On 11/14/2017 06:25 PM, Daniel P. Berrange wrote:
> The problem(s)
> ==============
> 

> 
> As mentioned earlier, if an application is only concerned with managing of KVM
> (or other stateful drivers running inside libvirtd), we have scope to be able 
> to
> expose a fully asynchronous management API to applications. Such an 
> undertaking
> would effectively mean creating an entirely new libvirt client library, to 
> expose
> the asynchronous design, and we obvious have to keep the current library 
> around
> long term regardless. Creating a new library would also involve creating new
> language bindings, which just adds to the work.  Rather than undertake this
> massive amount of extra work, I think it is worth considering declaring the 
> RPC
> protocol to be a fully supported interface for applications to consume.

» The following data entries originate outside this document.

(* ===== verification/MongoLaws.v ===== *)
(** * driver/mongodb: atomic moves, and what the service promises

    A [move] is what the server does to one document, or what it finds, at one
    moment.  [MongoLaws] states the documented behaviour of the calls: an update of
    one document is atomic, an update of many is a series of them, a unique index
    admits no second document, a call that fails may or may not have had its
    effect, and whatever is called in a session is seen by nobody before the
    commit.  The server removes leases that have expired by its own clock (the TTL
    index).  Other programs use the collections through this driver, too. *)

From S2P Require Import Prelude GoBase Json Codec Driver Memory.
From S2P Require Export Moves.
From S2P Require Import Mongo.
From Stdlib Require Import ZArith Lia.

Inductive move :=
| MSeesJob (f : Filter) (x : option jobDoc)               (* a job that matches, or that none does *)
| MInsertJob (id : ObjectID) (doc : jobDoc)
| MUpdateJob (id : ObjectID) (f : Filter) (us : list update) (changed : bool)
| MClaimJob (j' : jobDoc) (f : Filter) (us : list update) (* the first in claim order becomes [j'] *)
| MDeleteJob (id : ObjectID)
| MSeesQueue (name : string) (x : option queueDoc)
| MNewQueue (q : queueDoc)
| MPauseQueue (name : string) (paused : bool) (now : Instant)
| MSeesLeader (name : string) (x : option leaderDoc)
| MRenewLeader (l : leaderDoc) (now : Instant)
| MInsertLeader (l : leaderDoc)
| MDeleteLeader (name workerID : string)
| MExpireLeader (name : string) (at_ : Instant)           (* the TTL index *)
| MSeesCursor (id : string) (x : option scheduleCursorDoc)
| MInsertCursor (c : scheduleCursorDoc)
| MMoveCursor (id : string) (expected next : Instant).

Definition isSee (m : move) : bool :=
  match m with MSeesJob _ _ | MSeesQueue _ _ | MSeesLeader _ _ | MSeesCursor _ _ => true | _ => false end.
(** priority DESC, run_at ASC, created_at ASC, _id ASC. *)
Definition claimLess (a b : jobDoc) : bool :=
  if negb (jd_Priority a =? jd_Priority b) then jd_Priority b <? jd_Priority a
  else if negb (jd_RunAt a =? jd_RunAt b) then jd_RunAt a <? jd_RunAt b
  else if negb (jd_CreatedAt a =? jd_CreatedAt b) then jd_CreatedAt a <? jd_CreatedAt b
  else (jd_ID a <? jd_ID b)%N.

Section moves.
Context (stamp : Instant → Instant).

I don't think this a good idea.

> There are
> already projects which are re-implemented the libvirt client API directly 
> ontop
> of the RPC protocol, bypassing libvirt.so. We have always strongly discouraged
> this, but none the less it has happened. As we have to maintain strong 
> protocol
> compatibility on the RPC layer, it is effectively a stable API already.

And we discourage that for a reason. For instance, our client library
does some checks before anything hits the RPC layer, or sets up a state
(remoteAuthSASL()). Also, the client library encapsulates two or more
calls into a single function: remoteDomainCreate() for instance.